Transport Applications
In Transport there are many occasions
where we model Alternatives by their
Generalised Cost, GC:
eg. GC = αC + βT
Or, more generally,
GC = αC + β1T1 + β2T2... + βnTn

Excerpt from A Gray (1977)
“For the UK, the generalised cost concept was
perhaps invented by Quarmby in the famous 1967
article about modal choice, based on some earlier
work by Warner (1962) in the United States. In
Quarmby’s article the concept was described as
‘disutility’ and referred to a linear combination of
the time and money costs of a journey”.

VALUE OF TIME
In passing we note that the RATIO OF the
coefficient of the nth type of time (Tn) TO
the coefficient of cost is called the value of
the nth type of time, ie
VOT(n) = βn /α
This has kept some of us employed for a
good part of our working lives.

WHAT IS THE VALUE OF TIME?
It is just the exchange rate (for a person, a
sample, or a population) between money
and spending extra time in an activity. It
has 2 parts.
There is always something we can do with
time so the Resource VOT is always +ve.
Usually more important is the (dis)utility of
the activity concerned. Most activities
have a –ve utility from time reduction, but
in transport they are mostly +ve.

Binary Choice
Let us estimate a model for 2 Alternatives: 1
& 2 (just 2, so we say “Binary”)
Suppose the Alternatives only differ in terms
of measured Generalised Cost.
We need to observe P1, the proportion
choosing Alternative 1 for various levels of
difference in GC between the Alternatives.

The Binary Logit Model
A Linear expression for P1 is not
satisfactory.
(eg. P1 has to lie between zero and one).
• A linear expression for
ln(P1/(1-P1))
seems much more satisfactory
Put this “logit” (or ‘log-odds’) equal to
difference in Generalised Cost, GC1-GC2

Equation for the Binary Logit Model
Ln(P1/(1-P1)) = GC1-GC2
P1/(1-P1) = exp(GC1-GC2)
P1 = exp(GC1-GC2) - P1.exp(GC1-GC2)
P1(1+exp(GC1-GC2)) = exp(GC1-GC2)
P1 = exp(GC1-GC2)/(1+exp(GC1-GC2))
P1 = exp(GC1)/[(exp(GC1)+exp(GC2)]

Excerpt from D McFadden (2001)
“In 1965, a graduate student asked me how she
might analyze her thesis data in freeway routing
choices by the California Department of
Highways. This led me to consider the problem of
economic choice among discrete alternatives. The
problem was to devise a computationally tractable
model of economic decision making that yielded
choice probabilities for each alternative in a finite
feasible set. It was natural to think of highway
department decision-makers as maximizing
preferences that varied from one bureaucrat to
another.

“I drew on a classical psychological study of
perception, Thurstone’s Law of comparative
Judgment. In this theory, the perceived level of a
stimulus equals its objective level plus a random
error. The probability that one object is judged
higher than a second is the probability that this
alternative has the higher perceived stimulus.
When the perceived stimuli are interpreted as
levels of satisfaction, or utility, this can be
interpreted as a model for economic choice in
which utility levels are random, and observed
choices pick out the alternative that has the
highest realized utility level. This connection
was made in the 1950’s by the economist Jacob
Marschak, who called this the random utility
maximization hypothesis, abbreviated to RUM.

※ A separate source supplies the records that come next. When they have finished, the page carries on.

(** A buffer is added at the end of a pipe. *)
Lemma append_buffer_spec i size w bp :
  WF w → pipes w !! i = Some bp → 0 < size ≤ maxCap → bufLen bp < blockThreshold →
  ∃ l w' b, append_buffer i size w = (Ok tt, w') ∧
    region i w w' bp (mkPipe (buf bp ++ [l]) (bufLen bp) (closeErr bp)) ∧
    contents (heap w') (mkPipe (buf bp ++ [l]) (bufLen bp) (closeErr bp)) = contents (heap w) bp ∧
    heap w' !! l = Some b ∧ pos b = 0 ∧ lastRead b = 0 ∧ Cap b = size ∧ threads w' = threads w.
Proof.
  intros HW Hi Hs Hlt. destruct (getBuffer_spec size w HW Hs) as (l & w1 & E & HW1 & [Hb Hfp Hfo] & Hp1 & Ht1 & Hh).
  destruct Hb as (b & Hb & Hr & Hc).
  unfold append_buffer. rewrite (pipe_bind _ _ _ _ _ E), (pipe_bind _ _ _ _ _ (get_pipe_ok i w1 bp ltac:(by rewrite Hp1))).
  set (bp' := mkPipe (buf bp ++ [l]) (bufLen bp) (closeErr bp)).
  assert (unread_of b = []) as Hu.
  { rewrite Hr. unfold unread_of, Reset. simpl. done. }
  assert (agree (heap w) (heap w1) (buf bp)) as Hag.
  { intros x Hx. destruct (pipe_some w i bp x HW Hi Hx) as [y Hy]. rewrite Hy. by apply Hh. }
  assert (contents (heap w1) bp' = contents (heap w) bp) as Hcont.
  { unfold contents, bp'. simpl. rewrite map_app, concat_app. simpl.
    rewrite (unread_some _ _ _ Hb), Hu, !app_nil_r. apply (agree_contents (heap w)), Hag. }
  exists l, (mkWorld (heap w1) (bufPools w1) (<[i := bp']> (pipes w1)) (threads w1)), b.
  split; [done|]. split_and!; [|done|done|by rewrite Hr|by rewrite Hr|done|done].
  pose proof (wf_pipes w HW i bp Hi) as Hok.
  split; simpl.
  - apply WF_set_pipe; [done|rewrite Hp1; by eapply lookup_lt_Some| | |].
    + split.
      * apply NoDup_app. split_and!; [apply Hok| |apply NoDup_singleton].
        intros x Hx ->%list_elem_of_singleton. apply (Hfp i bp); [by rewrite Hp1|done].
      * simpl. intros x [Hx| ->%list_elem_of_singleton]%elem_of_app.
        -- rewrite Hag by done. by apply (p_bufs _ _ Hok).
        -- exists b. split; [done|]. rewrite Hr. unfold buf_ok. simpl. unfold Cap in *. simpl. lia.
      * rewrite Hcont. apply (p_len _ _ Hok).
      * unfold room. simpl. rewrite last_snoc. simpl. rewrite Hb, Hr. simpl. unfold Cap in *. simpl.
        rewrite Hc. unfold blockThreshold, maxCap in *. lia.
    + intros j bpj Hne Hj. split; [by intros x Hx|]. simpl.
      intros x [Hx| ->%list_elem_of_singleton]%elem_of_app H2; [|by apply (Hfp j bpj)].
      rewrite Hp1 in Hj. by apply Hne, (wf_apart w HW j i bpj bp x).
    + intros s ls Hs'. split; [by intros x Hx|]. simpl.
      intros x [Hx| ->%list_elem_of_singleton]%elem_of_app H2; [|by apply (Hfo s ls)].
      apply (wf_free w1 HW1 i bp s ls x); [by rewrite Hp1|done|done|done].
  - rewrite Hp1. apply list_lookup_insert_eq. by eapply lookup_lt_Some.
  - by rewrite length_insert, Hp1.
  - intros j bpj Hne Hj. rewrite Hp1. split; [by rewrite list_lookup_insert_ne|].
    apply agree_contents. intros x Hx. destruct (pipe_some w j bpj x HW Hj Hx) as [y Hy].
    rewrite Hy. by apply Hh.
  - intros x y Hy. exists y. split; [by apply Hh|done].
  - done.
Qed.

“Another psychologist I relied on was Duncan Luce,
who in 1959 introduced an axiom that simplified
experimental collection of psychological choice data by
allowing choice probabilities for many alternatives to
be inferred from choices between pairs of alternatives.
Marschak showed that choice probabilities satisfying
Luce’s axiom were consistent with the RUM
hypothesis.
I proposed an econometric version of the Luce model
in which the utilities of alternatives depended on their
measured attributes, such as construction cost, route
length, and areas of parklands and open space taken. I
called this a conditional or multinomial logit model, and
developed a computer program to estimate it.”

DALY-ZACHARY-WILLIAMS
THEOREM
Andrew Daly & Stan Zachary (1976) and
Huw Williams (1977) added significantly to
Discrete Choice theory, particularly
providing a set of conditions that
Generalised Extreme Value models need
to meet in order to be a probability choice
model.
Williams also related the concept of
Consumer Surplus to Discrete Choice
Model parameters.

Revealed Preference Analysis
Key References
1. P Samuelson (1938). Econometrica.
Observing a consumer to have chosen one alternative
and, by so doing, have rejected a second alternative.
2. K Lancaster (1966). Journal of Political Economy.
Utility for a commodity determined by the
characteristics of that commodity. Then a small step
to modelling utility as a sum of ‘part-worths’ of these
characteristics individually.
3. D McFadden (1974). In: Zarembka (ed), Frontiers of
Econometrics.
‘Conditional Logit Analysis of Qualitative Choice
Behaviour’

Revealed Preference Data
TRAVELLERS ARE OBSERVED TO CHOOSE AN
OPTION (HAVING CERTAIN CHARACTERISTICS) IN
PREFERENCE TO ANOTHER OPTION (HAVING OTHER
CHARACTERISITCS)
e.g. Traveller chooses train with cost £30 and travel time 2
hours in preference to coach costing £15 and taking 4
hours.
EITHER Requires ‘Engineering’ data on costs, times,
etc. (Possibly from fare manuals, timetables
or modelled)
OR Requires traveller to report the costs and
times of both the chosen and rejected modes.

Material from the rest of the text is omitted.